(** * Global attribution mapping: the [GAM] driver of [gam/gam.py]

    A shallow embedding of the [GAM] class: the numeric helper [normalize],
    the membership summary [get_subpopulation_sizes], the explanation builder
    [_get_explanations], the clustering step [_cluster], the pipeline
    [generate] and the cluster-count search [get_optimal_clustering].

    Conventions of the embedding.
    - A numpy [float64] is a value of [float]: an exact rational, an infinity
      or NaN.  Arithmetic on finite values is exact (rounding and overflow
      are idealised away); the special values are produced where IEEE
      arithmetic produces them, in particular by division by zero.  What
      depends on rounding or overflow, the sum of a normalised row, is
      stated on the binary64 format instead ([normalize64]).
    - The instance [self] is a record that every method threads through a
      state-and-exception monad; a raised exception leaves the fields that
      were already assigned as they are.  Next to the instance the state
      keeps the list of calls made to the clusterer, so that statements can
      speak of what was passed to it and when.
    - Code imported from outside [gam.py] (the csv readers, [KMedoids],
      [pairwise_distances], [silhouette_score]) is a parameter of the
      development; the two distance functions are named function objects. *)

From Stdlib Require Import ZArith QArith Qabs List String Lia.
From Stdlib Require Import SpecFloat.
From stdpp Require Import gmap strings list sorting.
From stdpp Require Import pretty.

Local Open Scope Z_scope.

(** ** Numbers: numpy float64, idealised *)

Inductive float : Type :=
  | Fin (q : Q)
  | Inf (negative : bool)
  | NaN.

Definition fabs (x : float) : float :=
  match x with
  | Fin q => Fin (Qabs q)
  | Inf _ => Inf false
  | NaN => NaN
  end.

Definition fadd (x y : float) : float :=
  match x, y with
  | Fin a, Fin b => Fin (a + b)
  | Fin _, Inf s => Inf s
  | Inf s, Fin _ => Inf s
  | Inf s, Inf s' => if Bool.eqb s s' then Inf s else NaN
  | _, _ => NaN
  end.

Definition Qnegative (q : Q) : bool :=
  match Qcompare q 0 with Lt => true | _ => false end.

(** True division as numpy performs it: [x / 0] is an infinity for nonzero
    [x] and NaN for [0 / 0]; no exception is raised. *)
Definition fdiv (x y : float) : float :=
  match x, y with
  | Fin a, Fin b =>
      if Qeq_bool b 0
      then (if Qeq_bool a 0 then NaN else Inf (Qnegative a))
      else Fin (a / b)
  | Fin _, Inf _ => Fin 0
  | Inf s, Fin b => Inf (xorb s (Qnegative b))
  | Inf _, Inf _ => NaN
  | _, _ => NaN
  end.

(** [x >= 0] on floats; every comparison with NaN is false. *)
Definition fnonneg (x : float) : bool :=
  match x with
  | Fin q => negb (Qnegative q)
  | Inf s => negb s
  | NaN => false
  end.

Definition is_nan (x : float) : bool :=
  match x with NaN => true | _ => false end.

Definition is_finite (x : float) : bool :=
  match x with Fin _ => true | _ => false end.

Definition matrix : Type := list (list float).

(** ** numpy operations used by [normalize] *)

Definition np_abs (a : matrix) : matrix := map (map fabs) a.

(** [a.sum(axis=1, keepdims=True)]: one total per row, kept as a column. *)
Definition row_sum (row : list float) : float := fold_left fadd row (Fin 0).

(** Sums of rationals, as the finite part of [row_sum] computes them. *)
Definition Qsum (qs : list Q) (acc : Q) : Q := fold_left Qplus qs acc.

Definition np_sum_axis1 (a : matrix) : list float := map row_sum a.

(** [a / total] with [total] of shape (n, 1): each row is divided by its
    own total. *)
Definition np_divide (a : matrix) (total : list float) : matrix :=
  zip_with (fun row t => map (fun x => fdiv x t) row) a total.

(** [GAM.normalize] *)
Definition normalize (attributions : matrix) : matrix :=
  let total := np_sum_axis1 (np_abs attributions) in
  np_divide (np_abs attributions) total.

(** The row-wise reading of [normalize]. *)
Definition abs_total (row : list float) : float := row_sum (map fabs row).

Definition normalize_row (row : list float) : list float :=
  map (fun x => fdiv (fabs x) (abs_total row)) row.

(** A row has a nonzero sum of absolute values: the sum is a number and it is
    not zero. *)
Definition nonzero_total (row : list float) : bool :=
  match abs_total row with
  | Fin t => negb (Qeq_bool t 0)
  | _ => false
  end.

Definition zero_total (row : list float) : bool :=
  match abs_total row with
  | Fin t => Qeq_bool t 0
  | _ => false
  end.

(** The number [n / d], for writing matrices down. *)
Definition F (n d : Z) : float := Fin (Qmake n (Z.to_pos d)).

Definition example_attributions : matrix :=
  [[F 2 1; F 8 1]; [F 1 1; F 9 1]; [F 8 1; F 2 1]; [F 9 1; F 1 1]].

Definition example_normalized : matrix :=
  [[F 2 10; F 8 10]; [F 1 10; F 9 10]; [F 8 10; F 2 10]; [F 9 10; F 1 10]].

(** A matrix with an all-zero row. *)
Definition zero_row_attributions : matrix := [[F 0 1; F 0 1]].

(** ** [normalize] on IEEE binary64

    Where a statement turns on rounding or overflow it is made on the
    binary64 format itself: [spec_float] with 53 bits of precision and
    exponents up to 1024, whose operations round to nearest, ties to even.
    A [float64] that numpy holds is a [spec_float] for which
    [valid_binary 53 1024] holds. *)

Definition float64 : Type := spec_float.

Definition f64_abs (x : float64) : float64 := SFabs x.

Definition f64_add (x y : float64) : float64 := SFadd 53 1024 x y.

Definition f64_div (x y : float64) : float64 := SFdiv 53 1024 x y.

(** [x == y] on floats *)
Definition f64_eqb (x y : float64) : bool := SFeqb x y.

(** The [float64] of the number [m * 2^e] (rounded, if it needs more than
    53 bits): [f64 1 0] is 1.0 and [f64 1 1023] is 2.0 ** 1023. *)
Definition f64 (m e : Z) : float64 := binary_normalize 53 1024 m e false.

(** A float that is a number: neither an infinity nor NaN. *)
Definition is_number64 (x : float64) : bool :=
  match x with
  | S754_zero _ | S754_finite _ _ _ => true
  | _ => false
  end.

Definition matrix64 : Type := list (list float64).

Definition np_abs64 (a : matrix64) : matrix64 := map (map f64_abs) a.

(** Adding the entries of a row one after the other, starting from 0.0. *)
Definition sum_in_order (row : list float64) : float64 :=
  fold_left f64_add row (S754_zero false).

Definition np_divide64 (a : matrix64) (total : list float64) : matrix64 :=
  zip_with (fun row t => map (fun x => f64_div x t) row) a total.

Section Normalize64.

(** [row.sum()] as numpy computes it.  numpy adds the entries of a row of
    fewer than 8 entries one after the other ([adds_short_rows_in_order]
    below); a longer row is added in blocks, so its sum is left to this
    parameter. *)
Variable np_sum : list float64 -> float64.

Definition np_sum_axis1_64 (a : matrix64) : list float64 := map np_sum a.

(** [GAM.normalize], on binary64 *)
Definition normalize64 (attributions : matrix64) : matrix64 :=
  let total := np_sum_axis1_64 (np_abs64 attributions) in
  np_divide64 (np_abs64 attributions) total.

(** The sum of absolute values of a row is nonzero: it is a number other
    than zero, or it has overflowed to infinity. *)
Definition nonzero_total64 (row : list float64) : bool :=
  match np_sum (map f64_abs row) with
  | S754_zero _ | S754_nan => false
  | _ => true
  end.

(** The absolute values of a row sum to 1: [abs(row).sum() == 1.0]. *)
Definition sums_to_one64 (row : list float64) : Prop :=
  f64_eqb (np_sum (map f64_abs row)) (f64 1 0) = true.

End Normalize64.

(** What is used of numpy's summation: on the absolute values of a row of
    1 to 7 entries it adds in order. *)
Definition adds_short_rows_in_order (np_sum : list float64 -> float64) : Prop :=
  forall row, row <> [] -> (length row < 8)%nat ->
    np_sum (map f64_abs row) = sum_in_order (map f64_abs row).

(** [x] is a float64 within half a unit in its last place of the number
    [q] (a finite [S754_finite s m e] stands for the number [m * 2^e], negated
    when [s] holds): the float a decimal literal for [q] denotes. *)
Definition literal64 (q : Q) (x : float64) : Prop :=
  match x with
  | S754_finite s m e =>
      valid_binary 53 1024 x = true
      /\ (Qabs ((if s then -1 else 1) * inject_Z (Zpos m) * Qpower 2 e - q)
          <= (1 # 2) * Qpower 2 e)%Q
  | _ => False
  end.

Definition example_attributions64 : matrix64 :=
  [[f64 2 0; f64 8 0]; [f64 1 0; f64 9 0]; [f64 8 0; f64 2 0]; [f64 9 0; f64 1 0]].

Definition example_decimals : list (list Q) :=
  [[2 # 10; 8 # 10]; [1 # 10; 9 # 10]; [8 # 10; 2 # 10]; [9 # 10; 1 # 10]]%Q.

(** The floats [.2], [.8], [.1] and [.9]. *)
Definition point2 : float64 := S754_finite false 7205759403792794 (-55).
Definition point8 : float64 := S754_finite false 7205759403792794 (-53).
Definition point1 : float64 := S754_finite false 7205759403792794 (-56).
Definition point9 : float64 := S754_finite false 8106479329266893 (-53).

Definition example_normalized64 : matrix64 :=
  [[point2; point8]; [point1; point9]; [point8; point2]; [point9; point1]].

(** A row whose quotients are rounded, and a row whose sum of absolute
    values exceeds the largest float. *)
Definition rounding_attributions64 : matrix64 := [[f64 1 0; f64 4 0; f64 1 0]].

Definition overflow_attributions64 : matrix64 := [[f64 1 1023; f64 1 1023]].

(** ** The instance, exceptions and the method monad *)

(** The two distance functions [gam.py] imports; only their identity as
    function objects matters to the driver. *)
Inductive distance_function : Type :=
  | spearman_squared_distance
  | mergeSortDistance.

Inductive exn : Type :=
  | UnboundLocalError (name : string)
  | IndexError
  | TypeError
  | ExternalError (msg : string).

Inductive outcome (A : Type) : Type :=
  | Ok (a : A)
  | Raise (e : exn).
Arguments Ok {A} a.
Arguments Raise {A} e.

Definition explanation : Type := list (string * float).

(** The fields of a [GAM] object.  [None] is Python's [None]; [silh_scores]
    is [None] until [get_optimal_clustering] creates the attribute. *)
Record GAM : Type := mkGAM {
  attributions_path : string;
  distance : string;
  k : Z;
  attributions : option matrix;
  normalized_attributions : option matrix;
  feature_labels : option (list string);
  subpopulations : option (list Z);
  subpopulation_sizes : option (list nat);
  explanations : option (list explanation);
  silh_scores : option (list (Q * Z))
}.

(** [GAM.__init__] *)
Definition init (attributions_path distance : string) (k : Z) : GAM :=
  mkGAM attributions_path distance k None None None None None None None.

Definition set_k (v : Z) (g : GAM) : GAM :=
  mkGAM g.(attributions_path) g.(distance) v g.(attributions)
        g.(normalized_attributions) g.(feature_labels) g.(subpopulations)
        g.(subpopulation_sizes) g.(explanations) g.(silh_scores).

Definition set_attributions (v : matrix) (g : GAM) : GAM :=
  mkGAM g.(attributions_path) g.(distance) g.(k) (Some v)
        g.(normalized_attributions) g.(feature_labels) g.(subpopulations)
        g.(subpopulation_sizes) g.(explanations) g.(silh_scores).

Definition set_normalized_attributions (v : matrix) (g : GAM) : GAM :=
  mkGAM g.(attributions_path) g.(distance) g.(k) g.(attributions)
        (Some v) g.(feature_labels) g.(subpopulations)
        g.(subpopulation_sizes) g.(explanations) g.(silh_scores).

Definition set_feature_labels (v : list string) (g : GAM) : GAM :=
  mkGAM g.(attributions_path) g.(distance) g.(k) g.(attributions)
        g.(normalized_attributions) (Some v) g.(subpopulations)
        g.(subpopulation_sizes) g.(explanations) g.(silh_scores).

Definition set_subpopulations (v : list Z) (g : GAM) : GAM :=
  mkGAM g.(attributions_path) g.(distance) g.(k) g.(attributions)
        g.(normalized_attributions) g.(feature_labels) (Some v)
        g.(subpopulation_sizes) g.(explanations) g.(silh_scores).

Definition set_subpopulation_sizes (v : list nat) (g : GAM) : GAM :=
  mkGAM g.(attributions_path) g.(distance) g.(k) g.(attributions)
        g.(normalized_attributions) g.(feature_labels) g.(subpopulations)
        (Some v) g.(explanations) g.(silh_scores).

Definition set_explanations (v : list explanation) (g : GAM) : GAM :=
  mkGAM g.(attributions_path) g.(distance) g.(k) g.(attributions)
        g.(normalized_attributions) g.(feature_labels) g.(subpopulations)
        g.(subpopulation_sizes) (Some v) g.(silh_scores).

Definition set_silh_scores (v : list (Q * Z)) (g : GAM) : GAM :=
  mkGAM g.(attributions_path) g.(distance) g.(k) g.(attributions)
        g.(normalized_attributions) g.(feature_labels) g.(subpopulations)
        g.(subpopulation_sizes) g.(explanations) (Some v).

────────────────────────────────────────

| PROBLEM |
Return a copy of each line in the entries that carries the string "made".

| ANSWER BOX |
      keeps the list of calls made to the clusterer, so that statements can
    Where a statement turns on rounding or overflow it is made on the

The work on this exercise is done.